Não se preocupa muito em publicar nem ter qualquer prioridade. Faz experiências
de espantosa originalidade para a época. Assim, a 27 de Maio de 1775, este
recluso convida sete cientistas ilustres para assistirem a uma experiência:
reproduziu artificialmente uma tremelga e transmitiu aos seus visitantes choques
eléctricos inteiramente semelhantes aos que o peixe normalmente produz. Diz aos
seus visitantes, antes de Galvani e de Volta, que esta nova força modificará o
Mundo. Como pode sabê-lo? Encontra, na mesma época, um meio de medir a voltagem
eléctrica pela intensidade do choque que sente ao tocar num circuito, o que
denota uma constituição fisiológica assaz surpreendente. Considera a
electricidade como um fluido único numa época em que se ignora o electrão.
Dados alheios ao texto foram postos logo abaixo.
Lemma first_violation_None cs :
  first_violation cs = None <-> Forall (fun c => c.2 = true) cs.
Proof.
  unfold first_violation. induction cs as [|[n []] cs IH]; simpl.
  - done.
  - rewrite Forall_cons. simpl. tauto.
  - rewrite Forall_cons. simpl. split; [done|by intros [? _]].
Qed.

Lemma add_ok r s id s' :
  add r s = (Ok id, s') ->
  id = next_id (table (working s)) /\
  row_valid (working s) r /\
  unique_violation r (table (working s)) = None /\
  s' = with_working (over_table (fun t => t ++ [r]) (working s)) s.
Proof.
  unfold add, row_violation.
  destruct (first_violation _) eqn:E1; [done|].
  destruct (unique_violation _ _) eqn:E2; [done|].
  intros [= <- <-]. apply first_violation_None in E1. done.
Qed.

Lemma get_ok id s o s' :
  get id s = (Ok o, s') -> o = row_of (table (working s)) id /\ s = s'.
Proof. intros H0. by apply gets_ok in H0. Qed.

Lemma query_ok p s l s' :
  query p s = (Ok l, s') -> l = select p (table (working s)) /\ s = s'.
Proof. intros H0. by apply gets_ok in H0. Qed.

Lemma update_ok id f s u s' :
  update id f s = (Ok u, s') ->
  exists r, row_of (table (working s)) id = Some r /\
    row_valid (working s) (f r) /\
    unique_violation (f r) (all_but id (table (working s))) = None /\
    s' = with_working (over_table (set_row id f) (working s)) s.
Proof.
  unfold update, row_violation. destruct (row_of _ id) as [r|]; [|done].
  destruct (first_violation _) eqn:E1; [done|].
  destruct (unique_violation _ _) eqn:E2; [done|].
  intros [= _ <-]. apply first_violation_None in E1. eauto.
Qed.

Lemma unique_violation_None r t :
  unique_violation r t = None ->
  forall n u, (n, u) ∈ uniques -> forall x, x ∈ t -> u r x = false.
Proof.
  unfold unique_violation. induction uniques as [|[n v] us IH]; intros Hn m u Hu x Hx.
  { by apply elem_of_nil in Hu. }
  simpl in Hn. destruct (existsb (v r) t) eqn:E; [done|].
  apply elem_of_cons in Hu as [[= -> ->]|Hu]; [|by eapply IH].
  apply not_true_is_false. intros Hv. apply not_true_iff_false in E. apply E.
  apply existsb_exists. exists x. by rewrite <- list_elem_of_In.
Qed.

(** The check name [n] held for a row that was written. *)
Lemma row_valid_elem d r n b : row_valid d r -> (n, b) ∈ constraints d r -> b = true.
Proof. unfold row_valid. rewrite Forall_forall. intros Hv Hin. by apply (Hv (n, b)). Qed.

Lemma update_cases id f s :
  (exists e, update id f s = (Raise e, s)) \/
  update id f s = (Ok tt, with_working (over_table (set_row id f) (working s)) s).
Proof.
  unfold update. destruct (row_of _ id) as [r|]; [|eauto].
  destruct (row_violation _ _ _); eauto.
Qed.

Lemma add_fixes {X} (f : session database -> X) r :
  (forall g s, f (with_working (over_table g (working s)) s) = f s) ->
  fixes f (add r).
Proof. intros Hf s. unfold add. by destruct (row_violation _ _ _); simpl. Qed.

Lemma update_fixes {X} (f : session database -> X) id g :
  (forall g s, f (with_working (over_table g (working s)) s) = f s) ->
  fixes f (update id g).
Proof.
  intros Hf s. unfold update. destruct (row_of _ _); [|done].
  by destruct (row_violation _ _ _); simpl.
Qed.

Lemma get_fixes {X} (f : session database -> X) id : fixes f (get id).
Proof. done. Qed.

Lemma query_fixes {X} (f : session database -> X) p : fixes f (query p).
Proof. done. Qed.
End Operations.

#[export] Hint Resolve get_fixes query_fixes : fixes.
#[export] Hint Extern 2 (fixes _ (add _)) =>
  (apply add_fixes; intros; reflexivity) : fixes.
#[export] Hint Extern 2 (fixes _ (update _ _)) =>
  (apply update_fixes; intros; reflexivity) : fixes.

(** ** What a unique index or an exclusion constraint says of a table *)

Section Pairwise.
Context {R : Type} `{Table R} (u : R -> R -> bool).

Definition pairwise (t : list R) : Prop :=
  forall i j a b, row_of t i = Some a -> row_of t j = Some b -> i <> j -> u a b = false.

Lemma elem_all_but t i j b : row_of t j = Some b -> i <> j -> b ∈ (all_but i t : list R).
Proof.
  intros Hj Hij. unfold all_but. apply list_elem_of_fmap. exists (j, b). split; [done|].
  rewrite list_elem_of_In, filter_In, <- list_elem_of_In, elem_with_ids. split; [done|].
  simpl. by destruct (Z.eqb_spec j i).
Qed.

Context (symmetric : forall a b, u a b = u b a).

Lemma pairwise_app t r n :
  (n, u) ∈ (uniques : list (string * (R -> R -> bool))) -> pairwise t -> unique_violation r t = None -> pairwise (t ++ [r]).
Proof.
  intros Hn Ht Hr i j a b [Ha|[-> ->]]%row_of_inv_app [Hb|[-> ->]]%row_of_inv_app Hij; [by eapply Ht| | |done].
  - rewrite symmetric. eapply unique_violation_None; [done..|]. by eapply row_of_elem.
  - eapply unique_violation_None; [done..|]. by eapply row_of_elem.
Qed.

Lemma pairwise_set t k f r n :
  (n, u) ∈ uniques -> pairwise t -> row_of t k = Some r ->
  unique_violation (f r) (all_but k t) = None -> pairwise (set_row k f t).
Proof.
  intros Hn Ht Hk Hu i j a b. rewrite !row_of_set.
  assert (Hother : forall x y, row_of t x = Some y -> k <> x -> u (f r) y = false).
  { intros x y Hx Hne. eapply unique_violation_None; [done..|]. by eapply elem_all_but. }
  repeat case_bool_decide; subst; [done| | |]; rewrite ?Hk; simpl.
  - intros [= <-] Hb _. by apply Hother with j.
  - intros Ha [= <-] _. rewrite symmetric. by apply Hother with i.
  - intros Ha Hb Hij. by apply (Ht i j).
Qed.
End Pairwise.

(** ** Idempotent inserts

    [select(R).where(key)] by a unique key, and the insert whose
    IntegrityError is answered with the row a concurrent request committed
    under the same key. *)

Section Idempotent.
Context {R : Type} `{Table R}.

Definition find_by (p : R -> bool) : Tx (option (Z * R)) :=
  found ← query (fun _ r => p r);
  scalar_one_or_none found.

(** The row's id, and whether it is new. *)
Definition insert_or_winner (p : R -> bool) (r : R) : Tx (Z * bool) :=
  except_integrity (i ← add r; mret (i, true))
    (fun e => _ ← rollback;
              winner ← find_by p;
              match winner with
              | None => raise e
              | Some (i, _) => mret (i, false)
              end).

Lemma find_by_ok p s o s' :
  find_by p s = (Ok o, s') ->
  s' = s /\
  select (fun _ r => p r) (table (working s)) = match o with Some ir => [ir] | None => [] end.
Proof.
  unfold find_by. intros E. apply bind_ok in E as (l & s1 & H1 & E). apply query_ok in H1 as [-> <-].
  apply scalar_one_or_none_ok in E as [<- E]. by destruct o.
Qed.

Lemma find_by_run p s i r :
  select (fun _ x => p x) (table (working s)) = [(i, r)] -> find_by p s = (Ok (Some (i, r)), s).
Proof. intros Hs. unfold find_by. erewrite bind_ok_intro by reflexivity. simpl. by rewrite Hs. Qed.

Lemma find_by_fixes {X} (f : session database -> X) p : fixes f (find_by p).
Proof. unfold find_by. solve_fixes. Qed.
Calcula a densidade média da Terra em 5,48, enquanto o número moderno é de 5,52.
Para quem dispõe apenas de um laboratório que nos parece muito rudimentar, o
resultado é ainda mais extraordinário. Interessa-se pelas antigas ciências
hindus, principalmente pelo calendário hindu. Procura, nele, uma determinada
referência, que estuda numericamente, e estabelece comparações com a ciência
chinesa. É singularmente moderno.
Tudo isto me parece ser apenas o exterior de investigações extremamente
profundas, que ele não revela. Está provado que conhecia a conservação da
energia e que enuncia o seu principio pela primeira vez, muito antes de toda a
gente. É mesmo possível que tenha ido até à equivalência matéria-energia, que
Einstein devia enunciar muito mais tarde. E isto na linguagem dos alquimistas,
usando, muitas vezes, os seus símbolos.
Há, em Cavendish, um encontro, muito estranho, do passado e do futuro.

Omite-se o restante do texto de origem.